## [Exercise goal]
I need the lines below from the one with "Definition D_INCR : Z := 1000." down to the one with "size) ;; mret size" reproduced exactly, both ends included, and nothing else.

Data entries:
● ● ●

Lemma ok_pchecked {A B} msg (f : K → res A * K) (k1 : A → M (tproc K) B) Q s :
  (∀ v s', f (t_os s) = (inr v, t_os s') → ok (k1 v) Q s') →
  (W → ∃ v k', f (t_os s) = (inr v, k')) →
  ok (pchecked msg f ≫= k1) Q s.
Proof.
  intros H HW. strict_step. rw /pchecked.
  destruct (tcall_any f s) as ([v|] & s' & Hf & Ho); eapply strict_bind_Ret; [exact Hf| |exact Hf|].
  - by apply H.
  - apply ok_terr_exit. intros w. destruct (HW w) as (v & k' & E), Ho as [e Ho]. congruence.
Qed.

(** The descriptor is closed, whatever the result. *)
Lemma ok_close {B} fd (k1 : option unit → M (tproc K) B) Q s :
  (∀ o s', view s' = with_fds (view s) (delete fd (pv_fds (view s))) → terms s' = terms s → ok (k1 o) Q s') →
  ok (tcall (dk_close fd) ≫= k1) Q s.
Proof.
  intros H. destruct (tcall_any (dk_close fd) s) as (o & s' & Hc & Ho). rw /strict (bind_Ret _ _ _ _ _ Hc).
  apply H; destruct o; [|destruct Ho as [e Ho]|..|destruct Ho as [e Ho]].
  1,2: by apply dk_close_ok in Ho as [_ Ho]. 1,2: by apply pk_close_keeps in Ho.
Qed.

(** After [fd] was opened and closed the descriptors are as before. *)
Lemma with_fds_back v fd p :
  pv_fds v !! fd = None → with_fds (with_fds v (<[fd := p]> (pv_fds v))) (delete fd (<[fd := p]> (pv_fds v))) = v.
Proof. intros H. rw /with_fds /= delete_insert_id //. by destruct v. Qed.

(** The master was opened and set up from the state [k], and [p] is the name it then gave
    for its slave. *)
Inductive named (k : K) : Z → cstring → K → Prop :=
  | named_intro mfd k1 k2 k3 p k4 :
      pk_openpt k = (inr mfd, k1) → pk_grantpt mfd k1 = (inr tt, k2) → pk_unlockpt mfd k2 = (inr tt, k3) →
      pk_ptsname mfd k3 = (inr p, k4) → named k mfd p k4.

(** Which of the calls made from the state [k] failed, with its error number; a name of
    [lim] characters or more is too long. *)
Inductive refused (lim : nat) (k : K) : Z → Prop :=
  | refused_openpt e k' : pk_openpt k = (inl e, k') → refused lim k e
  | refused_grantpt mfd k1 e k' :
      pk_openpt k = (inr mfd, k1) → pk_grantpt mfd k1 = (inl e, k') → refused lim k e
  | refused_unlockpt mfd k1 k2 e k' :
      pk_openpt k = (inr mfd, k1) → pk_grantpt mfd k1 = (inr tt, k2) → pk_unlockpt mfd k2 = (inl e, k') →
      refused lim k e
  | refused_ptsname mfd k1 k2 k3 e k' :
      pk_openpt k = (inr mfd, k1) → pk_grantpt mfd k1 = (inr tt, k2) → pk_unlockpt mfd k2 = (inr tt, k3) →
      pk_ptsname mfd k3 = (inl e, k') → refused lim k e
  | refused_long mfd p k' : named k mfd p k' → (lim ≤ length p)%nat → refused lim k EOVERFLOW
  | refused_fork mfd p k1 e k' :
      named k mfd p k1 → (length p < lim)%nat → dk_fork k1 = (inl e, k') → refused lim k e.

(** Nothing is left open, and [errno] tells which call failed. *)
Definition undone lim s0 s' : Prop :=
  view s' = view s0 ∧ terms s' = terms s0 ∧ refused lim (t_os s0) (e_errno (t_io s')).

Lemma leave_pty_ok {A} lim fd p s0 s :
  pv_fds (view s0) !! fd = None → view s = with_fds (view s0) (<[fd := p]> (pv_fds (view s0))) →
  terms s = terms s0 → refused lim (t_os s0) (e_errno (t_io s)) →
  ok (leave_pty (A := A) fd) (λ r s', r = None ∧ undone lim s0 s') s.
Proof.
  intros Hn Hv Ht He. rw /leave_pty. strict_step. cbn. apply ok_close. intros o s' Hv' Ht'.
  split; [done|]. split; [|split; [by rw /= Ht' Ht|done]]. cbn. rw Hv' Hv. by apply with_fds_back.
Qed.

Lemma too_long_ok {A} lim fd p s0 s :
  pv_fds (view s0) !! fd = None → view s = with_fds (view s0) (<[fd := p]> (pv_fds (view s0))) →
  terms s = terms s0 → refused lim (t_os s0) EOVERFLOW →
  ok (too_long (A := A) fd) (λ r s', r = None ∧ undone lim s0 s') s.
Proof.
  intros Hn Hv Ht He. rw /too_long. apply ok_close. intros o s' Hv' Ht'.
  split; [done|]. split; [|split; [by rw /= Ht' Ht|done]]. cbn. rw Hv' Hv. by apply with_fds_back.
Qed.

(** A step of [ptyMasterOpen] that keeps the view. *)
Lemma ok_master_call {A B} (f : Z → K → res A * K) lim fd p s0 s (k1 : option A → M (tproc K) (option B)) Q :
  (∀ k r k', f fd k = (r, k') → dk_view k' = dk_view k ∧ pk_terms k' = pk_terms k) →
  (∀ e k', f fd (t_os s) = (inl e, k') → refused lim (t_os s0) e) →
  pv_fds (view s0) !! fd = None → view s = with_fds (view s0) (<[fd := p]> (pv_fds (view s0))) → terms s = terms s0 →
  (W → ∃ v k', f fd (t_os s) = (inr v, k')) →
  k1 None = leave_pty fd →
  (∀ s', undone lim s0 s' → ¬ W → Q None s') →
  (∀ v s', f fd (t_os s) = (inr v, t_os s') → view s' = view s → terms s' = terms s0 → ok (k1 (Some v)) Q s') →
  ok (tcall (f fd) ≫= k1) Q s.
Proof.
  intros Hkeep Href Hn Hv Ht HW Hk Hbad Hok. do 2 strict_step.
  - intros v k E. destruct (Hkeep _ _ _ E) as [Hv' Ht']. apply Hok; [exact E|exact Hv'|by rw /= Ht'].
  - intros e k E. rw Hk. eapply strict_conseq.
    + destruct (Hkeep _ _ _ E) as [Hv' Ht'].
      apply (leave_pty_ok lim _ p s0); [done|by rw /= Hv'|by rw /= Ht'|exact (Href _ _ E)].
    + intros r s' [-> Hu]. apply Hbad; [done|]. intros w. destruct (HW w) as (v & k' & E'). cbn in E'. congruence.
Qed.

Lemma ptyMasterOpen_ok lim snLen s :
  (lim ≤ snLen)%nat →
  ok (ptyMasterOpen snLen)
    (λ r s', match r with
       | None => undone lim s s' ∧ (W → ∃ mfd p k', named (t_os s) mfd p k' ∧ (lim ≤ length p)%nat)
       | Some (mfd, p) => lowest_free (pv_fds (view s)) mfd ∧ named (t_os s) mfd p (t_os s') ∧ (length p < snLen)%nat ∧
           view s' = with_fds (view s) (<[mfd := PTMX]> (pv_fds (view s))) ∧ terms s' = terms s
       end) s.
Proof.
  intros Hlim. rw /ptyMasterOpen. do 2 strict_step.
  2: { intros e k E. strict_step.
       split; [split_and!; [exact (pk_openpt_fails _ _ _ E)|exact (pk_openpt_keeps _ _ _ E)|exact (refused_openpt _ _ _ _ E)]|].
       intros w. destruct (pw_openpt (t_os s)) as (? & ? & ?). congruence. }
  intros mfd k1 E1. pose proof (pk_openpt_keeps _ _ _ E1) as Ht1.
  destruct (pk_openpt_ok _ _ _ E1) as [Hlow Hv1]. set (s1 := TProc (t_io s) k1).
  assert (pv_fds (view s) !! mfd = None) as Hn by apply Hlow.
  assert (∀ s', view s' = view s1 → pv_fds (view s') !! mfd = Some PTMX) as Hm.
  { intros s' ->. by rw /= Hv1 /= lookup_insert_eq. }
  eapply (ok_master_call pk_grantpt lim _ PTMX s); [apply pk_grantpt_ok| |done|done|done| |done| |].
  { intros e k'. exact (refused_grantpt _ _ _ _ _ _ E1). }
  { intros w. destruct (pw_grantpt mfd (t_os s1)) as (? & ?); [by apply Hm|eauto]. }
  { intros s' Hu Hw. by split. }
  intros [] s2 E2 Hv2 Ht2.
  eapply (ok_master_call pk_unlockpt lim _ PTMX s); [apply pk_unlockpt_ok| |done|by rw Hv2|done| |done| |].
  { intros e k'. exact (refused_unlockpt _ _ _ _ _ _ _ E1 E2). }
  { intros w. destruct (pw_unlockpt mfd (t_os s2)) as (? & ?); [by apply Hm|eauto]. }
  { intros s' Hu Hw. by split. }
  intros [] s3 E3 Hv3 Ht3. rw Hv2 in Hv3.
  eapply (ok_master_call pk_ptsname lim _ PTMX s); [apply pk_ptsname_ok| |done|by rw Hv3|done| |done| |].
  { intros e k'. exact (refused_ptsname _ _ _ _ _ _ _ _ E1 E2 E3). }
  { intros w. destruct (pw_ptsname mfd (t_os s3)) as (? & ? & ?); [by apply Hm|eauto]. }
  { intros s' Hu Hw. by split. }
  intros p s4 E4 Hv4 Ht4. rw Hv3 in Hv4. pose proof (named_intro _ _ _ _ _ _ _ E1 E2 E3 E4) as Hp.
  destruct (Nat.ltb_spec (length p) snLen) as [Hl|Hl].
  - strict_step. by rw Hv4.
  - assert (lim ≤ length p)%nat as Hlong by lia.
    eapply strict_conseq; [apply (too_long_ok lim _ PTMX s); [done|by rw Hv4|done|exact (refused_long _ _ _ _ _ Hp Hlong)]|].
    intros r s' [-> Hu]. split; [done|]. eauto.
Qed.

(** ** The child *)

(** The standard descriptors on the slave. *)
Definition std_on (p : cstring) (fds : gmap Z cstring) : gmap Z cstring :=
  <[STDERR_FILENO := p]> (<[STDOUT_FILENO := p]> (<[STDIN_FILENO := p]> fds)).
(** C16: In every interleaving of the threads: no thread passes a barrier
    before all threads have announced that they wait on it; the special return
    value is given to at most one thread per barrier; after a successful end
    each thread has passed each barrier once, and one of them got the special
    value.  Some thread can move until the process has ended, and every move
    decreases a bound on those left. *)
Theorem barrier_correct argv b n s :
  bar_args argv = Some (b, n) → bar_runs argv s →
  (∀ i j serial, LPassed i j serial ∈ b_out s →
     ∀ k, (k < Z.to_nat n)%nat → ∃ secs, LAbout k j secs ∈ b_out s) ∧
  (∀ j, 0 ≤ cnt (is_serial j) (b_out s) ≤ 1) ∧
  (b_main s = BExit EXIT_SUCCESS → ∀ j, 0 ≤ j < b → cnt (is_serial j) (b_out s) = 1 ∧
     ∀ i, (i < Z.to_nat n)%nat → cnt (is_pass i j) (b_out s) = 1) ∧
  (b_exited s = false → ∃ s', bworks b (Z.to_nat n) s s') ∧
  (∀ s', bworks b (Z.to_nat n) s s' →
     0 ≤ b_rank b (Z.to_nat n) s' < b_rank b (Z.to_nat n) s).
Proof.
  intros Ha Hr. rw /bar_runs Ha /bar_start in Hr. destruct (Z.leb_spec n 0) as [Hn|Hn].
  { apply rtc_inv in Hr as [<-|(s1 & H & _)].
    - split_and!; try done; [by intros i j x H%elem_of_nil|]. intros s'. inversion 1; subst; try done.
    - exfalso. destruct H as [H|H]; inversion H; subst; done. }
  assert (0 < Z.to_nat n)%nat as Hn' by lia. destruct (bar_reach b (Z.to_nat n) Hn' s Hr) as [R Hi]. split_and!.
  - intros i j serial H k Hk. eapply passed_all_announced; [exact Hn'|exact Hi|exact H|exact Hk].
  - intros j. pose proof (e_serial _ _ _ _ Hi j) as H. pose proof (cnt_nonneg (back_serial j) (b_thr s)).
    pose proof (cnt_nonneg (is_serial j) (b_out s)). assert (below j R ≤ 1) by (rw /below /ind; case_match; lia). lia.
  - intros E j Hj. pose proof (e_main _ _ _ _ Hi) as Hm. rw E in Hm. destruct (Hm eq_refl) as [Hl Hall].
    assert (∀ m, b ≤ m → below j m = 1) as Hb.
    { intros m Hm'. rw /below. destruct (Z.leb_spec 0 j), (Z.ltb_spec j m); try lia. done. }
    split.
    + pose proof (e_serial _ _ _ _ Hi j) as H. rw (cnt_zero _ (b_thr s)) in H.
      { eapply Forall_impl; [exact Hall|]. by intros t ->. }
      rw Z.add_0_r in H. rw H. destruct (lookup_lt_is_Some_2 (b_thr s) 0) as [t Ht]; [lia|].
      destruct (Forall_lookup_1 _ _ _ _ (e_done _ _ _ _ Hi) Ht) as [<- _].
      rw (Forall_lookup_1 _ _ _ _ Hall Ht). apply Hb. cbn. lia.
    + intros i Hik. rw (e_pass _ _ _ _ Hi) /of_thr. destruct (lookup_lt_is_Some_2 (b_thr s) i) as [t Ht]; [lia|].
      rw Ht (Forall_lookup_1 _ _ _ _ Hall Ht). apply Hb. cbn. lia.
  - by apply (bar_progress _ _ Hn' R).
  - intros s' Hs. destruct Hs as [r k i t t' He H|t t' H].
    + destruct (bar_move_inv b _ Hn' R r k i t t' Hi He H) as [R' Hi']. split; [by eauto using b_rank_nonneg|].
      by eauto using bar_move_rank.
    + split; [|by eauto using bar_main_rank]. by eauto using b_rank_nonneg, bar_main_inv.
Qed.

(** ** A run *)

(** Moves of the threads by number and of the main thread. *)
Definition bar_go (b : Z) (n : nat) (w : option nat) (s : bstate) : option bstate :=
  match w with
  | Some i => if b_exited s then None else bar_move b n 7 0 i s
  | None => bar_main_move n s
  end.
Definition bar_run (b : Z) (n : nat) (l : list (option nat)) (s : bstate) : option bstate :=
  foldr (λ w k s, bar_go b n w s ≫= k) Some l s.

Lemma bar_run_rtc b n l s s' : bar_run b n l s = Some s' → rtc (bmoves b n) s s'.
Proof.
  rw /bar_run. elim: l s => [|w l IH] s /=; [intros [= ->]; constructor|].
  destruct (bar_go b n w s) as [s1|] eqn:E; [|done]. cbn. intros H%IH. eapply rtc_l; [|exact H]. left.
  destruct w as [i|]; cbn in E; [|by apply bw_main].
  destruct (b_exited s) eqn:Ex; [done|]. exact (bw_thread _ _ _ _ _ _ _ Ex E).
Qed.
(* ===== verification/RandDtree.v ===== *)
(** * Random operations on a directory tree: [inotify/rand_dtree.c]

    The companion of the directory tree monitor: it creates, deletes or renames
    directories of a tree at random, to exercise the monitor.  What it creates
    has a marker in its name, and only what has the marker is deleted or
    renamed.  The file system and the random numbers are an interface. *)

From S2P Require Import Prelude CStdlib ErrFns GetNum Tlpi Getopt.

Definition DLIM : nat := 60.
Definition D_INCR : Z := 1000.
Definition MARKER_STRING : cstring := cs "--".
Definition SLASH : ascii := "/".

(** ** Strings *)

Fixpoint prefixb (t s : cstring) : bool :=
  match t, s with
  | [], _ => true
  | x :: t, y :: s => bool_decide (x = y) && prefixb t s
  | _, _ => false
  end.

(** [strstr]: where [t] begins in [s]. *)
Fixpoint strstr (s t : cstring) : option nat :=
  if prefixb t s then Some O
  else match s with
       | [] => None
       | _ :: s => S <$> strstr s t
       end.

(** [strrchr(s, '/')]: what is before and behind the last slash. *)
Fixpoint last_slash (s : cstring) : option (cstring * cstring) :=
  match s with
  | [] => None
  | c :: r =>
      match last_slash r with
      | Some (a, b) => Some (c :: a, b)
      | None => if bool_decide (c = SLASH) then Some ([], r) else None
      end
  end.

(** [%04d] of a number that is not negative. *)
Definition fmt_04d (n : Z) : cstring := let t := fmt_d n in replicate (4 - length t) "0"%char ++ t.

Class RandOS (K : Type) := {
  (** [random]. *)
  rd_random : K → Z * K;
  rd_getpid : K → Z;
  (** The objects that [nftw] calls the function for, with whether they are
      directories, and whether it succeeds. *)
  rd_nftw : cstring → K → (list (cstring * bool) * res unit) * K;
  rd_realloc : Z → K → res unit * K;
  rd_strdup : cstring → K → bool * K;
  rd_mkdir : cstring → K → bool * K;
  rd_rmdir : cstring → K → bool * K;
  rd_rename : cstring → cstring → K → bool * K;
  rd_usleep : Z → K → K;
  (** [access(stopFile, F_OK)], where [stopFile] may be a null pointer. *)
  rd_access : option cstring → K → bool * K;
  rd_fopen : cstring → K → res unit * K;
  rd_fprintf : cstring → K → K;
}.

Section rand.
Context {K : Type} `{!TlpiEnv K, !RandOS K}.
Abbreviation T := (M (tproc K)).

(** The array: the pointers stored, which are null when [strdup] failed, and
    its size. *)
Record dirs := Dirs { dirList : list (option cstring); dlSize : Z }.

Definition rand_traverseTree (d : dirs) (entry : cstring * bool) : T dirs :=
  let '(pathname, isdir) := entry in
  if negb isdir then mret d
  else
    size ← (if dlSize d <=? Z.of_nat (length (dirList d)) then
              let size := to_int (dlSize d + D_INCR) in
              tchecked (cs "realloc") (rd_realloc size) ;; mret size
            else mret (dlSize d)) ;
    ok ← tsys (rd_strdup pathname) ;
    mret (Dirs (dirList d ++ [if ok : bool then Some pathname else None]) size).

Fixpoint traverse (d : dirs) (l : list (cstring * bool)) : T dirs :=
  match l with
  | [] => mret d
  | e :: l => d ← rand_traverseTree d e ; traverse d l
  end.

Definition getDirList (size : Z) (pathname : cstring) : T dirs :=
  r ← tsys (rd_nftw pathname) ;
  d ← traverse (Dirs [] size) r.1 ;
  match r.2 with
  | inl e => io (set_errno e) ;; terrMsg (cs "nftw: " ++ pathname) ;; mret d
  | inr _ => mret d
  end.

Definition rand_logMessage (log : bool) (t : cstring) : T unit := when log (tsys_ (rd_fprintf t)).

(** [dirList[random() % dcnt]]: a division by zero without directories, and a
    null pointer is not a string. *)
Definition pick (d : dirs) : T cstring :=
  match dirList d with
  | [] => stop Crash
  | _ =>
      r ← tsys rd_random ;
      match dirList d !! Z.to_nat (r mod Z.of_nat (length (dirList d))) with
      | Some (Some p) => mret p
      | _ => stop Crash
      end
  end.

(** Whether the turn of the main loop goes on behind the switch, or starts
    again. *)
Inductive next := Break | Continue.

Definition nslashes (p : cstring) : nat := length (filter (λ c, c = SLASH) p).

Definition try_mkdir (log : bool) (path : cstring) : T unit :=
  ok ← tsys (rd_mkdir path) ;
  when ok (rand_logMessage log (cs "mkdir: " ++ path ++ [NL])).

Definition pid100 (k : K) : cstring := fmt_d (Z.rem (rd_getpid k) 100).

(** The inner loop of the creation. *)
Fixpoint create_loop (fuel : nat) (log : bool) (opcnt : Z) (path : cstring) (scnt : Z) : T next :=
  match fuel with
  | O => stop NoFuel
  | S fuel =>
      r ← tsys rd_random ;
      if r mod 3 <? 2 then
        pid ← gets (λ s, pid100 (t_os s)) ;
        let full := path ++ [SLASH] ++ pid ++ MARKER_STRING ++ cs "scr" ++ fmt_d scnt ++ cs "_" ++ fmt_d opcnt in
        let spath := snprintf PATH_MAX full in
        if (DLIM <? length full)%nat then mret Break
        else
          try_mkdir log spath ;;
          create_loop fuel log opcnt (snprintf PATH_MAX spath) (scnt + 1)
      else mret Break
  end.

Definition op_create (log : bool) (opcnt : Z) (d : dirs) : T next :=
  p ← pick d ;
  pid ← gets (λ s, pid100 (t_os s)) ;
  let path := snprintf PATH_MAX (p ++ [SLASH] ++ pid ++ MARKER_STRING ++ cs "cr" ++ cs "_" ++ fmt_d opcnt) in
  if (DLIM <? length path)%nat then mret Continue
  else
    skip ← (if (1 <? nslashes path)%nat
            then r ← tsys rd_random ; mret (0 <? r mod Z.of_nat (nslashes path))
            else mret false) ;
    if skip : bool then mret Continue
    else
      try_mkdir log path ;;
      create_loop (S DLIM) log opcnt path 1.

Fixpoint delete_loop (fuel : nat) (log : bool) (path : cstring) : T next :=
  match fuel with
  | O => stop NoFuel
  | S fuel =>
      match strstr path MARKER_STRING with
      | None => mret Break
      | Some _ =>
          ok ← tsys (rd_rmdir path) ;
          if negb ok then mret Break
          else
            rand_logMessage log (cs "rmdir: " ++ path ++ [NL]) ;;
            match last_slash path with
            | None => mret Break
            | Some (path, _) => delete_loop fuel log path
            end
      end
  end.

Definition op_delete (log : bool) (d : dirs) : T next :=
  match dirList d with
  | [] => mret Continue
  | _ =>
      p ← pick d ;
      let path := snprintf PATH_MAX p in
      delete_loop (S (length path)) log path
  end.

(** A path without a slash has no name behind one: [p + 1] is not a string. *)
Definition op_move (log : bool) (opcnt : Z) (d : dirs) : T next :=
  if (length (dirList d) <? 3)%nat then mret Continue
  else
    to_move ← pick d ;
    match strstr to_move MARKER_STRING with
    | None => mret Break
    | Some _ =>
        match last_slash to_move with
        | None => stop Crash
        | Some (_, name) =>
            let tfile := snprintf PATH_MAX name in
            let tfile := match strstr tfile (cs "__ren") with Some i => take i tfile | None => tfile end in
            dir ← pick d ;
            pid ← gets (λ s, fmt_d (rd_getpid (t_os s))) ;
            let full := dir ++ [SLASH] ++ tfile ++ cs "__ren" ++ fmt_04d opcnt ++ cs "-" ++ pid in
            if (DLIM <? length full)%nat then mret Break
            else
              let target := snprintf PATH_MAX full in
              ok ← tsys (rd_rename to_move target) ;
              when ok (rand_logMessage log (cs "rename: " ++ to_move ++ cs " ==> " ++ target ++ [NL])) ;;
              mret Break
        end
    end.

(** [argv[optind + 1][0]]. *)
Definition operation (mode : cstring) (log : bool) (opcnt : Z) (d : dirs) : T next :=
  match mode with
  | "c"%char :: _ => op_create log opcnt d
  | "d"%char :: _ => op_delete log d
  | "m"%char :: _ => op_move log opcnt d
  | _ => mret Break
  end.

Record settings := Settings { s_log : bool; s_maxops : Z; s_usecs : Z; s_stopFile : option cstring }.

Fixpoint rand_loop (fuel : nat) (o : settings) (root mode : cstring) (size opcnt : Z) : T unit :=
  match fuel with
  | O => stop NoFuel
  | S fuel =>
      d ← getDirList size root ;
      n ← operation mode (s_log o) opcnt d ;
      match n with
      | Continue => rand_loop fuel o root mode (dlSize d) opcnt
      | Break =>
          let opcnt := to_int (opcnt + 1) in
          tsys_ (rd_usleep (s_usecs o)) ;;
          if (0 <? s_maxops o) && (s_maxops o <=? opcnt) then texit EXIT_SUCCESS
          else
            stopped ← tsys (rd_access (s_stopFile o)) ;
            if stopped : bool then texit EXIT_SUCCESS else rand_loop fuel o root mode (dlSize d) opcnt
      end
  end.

● ● ●

## [Written response]
Definition D_INCR : Z := 1000.
Definition MARKER_STRING : cstring := cs "--".
Definition SLASH : ascii := "/".

(** ** Strings *)

Fixpoint prefixb (t s : cstring) : bool :=
  match t, s with
  | [], _ => true
  | x :: t, y :: s => bool_decide (x = y) && prefixb t s
  | _, _ => false
  end.

(** [strstr]: where [t] begins in [s]. *)
Fixpoint strstr (s t : cstring) : option nat :=
  if prefixb t s then Some O
  else match s with
       | [] => None
       | _ :: s => S <$> strstr s t
       end.

(** [strrchr(s, '/')]: what is before and behind the last slash. *)
Fixpoint last_slash (s : cstring) : option (cstring * cstring) :=
  match s with
  | [] => None
  | c :: r =>
      match last_slash r with
      | Some (a, b) => Some (c :: a, b)
      | None => if bool_decide (c = SLASH) then Some ([], r) else None
      end
  end.

(** [%04d] of a number that is not negative. *)
Definition fmt_04d (n : Z) : cstring := let t := fmt_d n in replicate (4 - length t) "0"%char ++ t.

Class RandOS (K : Type) := {
  (** [random]. *)
  rd_random : K → Z * K;
  rd_getpid : K → Z;
  (** The objects that [nftw] calls the function for, with whether they are
      directories, and whether it succeeds. *)
  rd_nftw : cstring → K → (list (cstring * bool) * res unit) * K;
  rd_realloc : Z → K → res unit * K;
  rd_strdup : cstring → K → bool * K;
  rd_mkdir : cstring → K → bool * K;
  rd_rmdir : cstring → K → bool * K;
  rd_rename : cstring → cstring → K → bool * K;
  rd_usleep : Z → K → K;
  (** [access(stopFile, F_OK)], where [stopFile] may be a null pointer. *)
  rd_access : option cstring → K → bool * K;
  rd_fopen : cstring → K → res unit * K;
  rd_fprintf : cstring → K → K;
}.

Section rand.
Context {K : Type} `{!TlpiEnv K, !RandOS K}.
Abbreviation T := (M (tproc K)).

(** The array: the pointers stored, which are null when [strdup] failed, and
    its size. *)
Record dirs := Dirs { dirList : list (option cstring); dlSize : Z }.

Definition rand_traverseTree (d : dirs) (entry : cstring * bool) : T dirs :=
  let '(pathname, isdir) := entry in
  if negb isdir then mret d
  else
    size ← (if dlSize d <=? Z.of_nat (length (dirList d)) then
              let size := to_int (dlSize d + D_INCR) in
              tchecked (cs "realloc") (rd_realloc size) ;; mret size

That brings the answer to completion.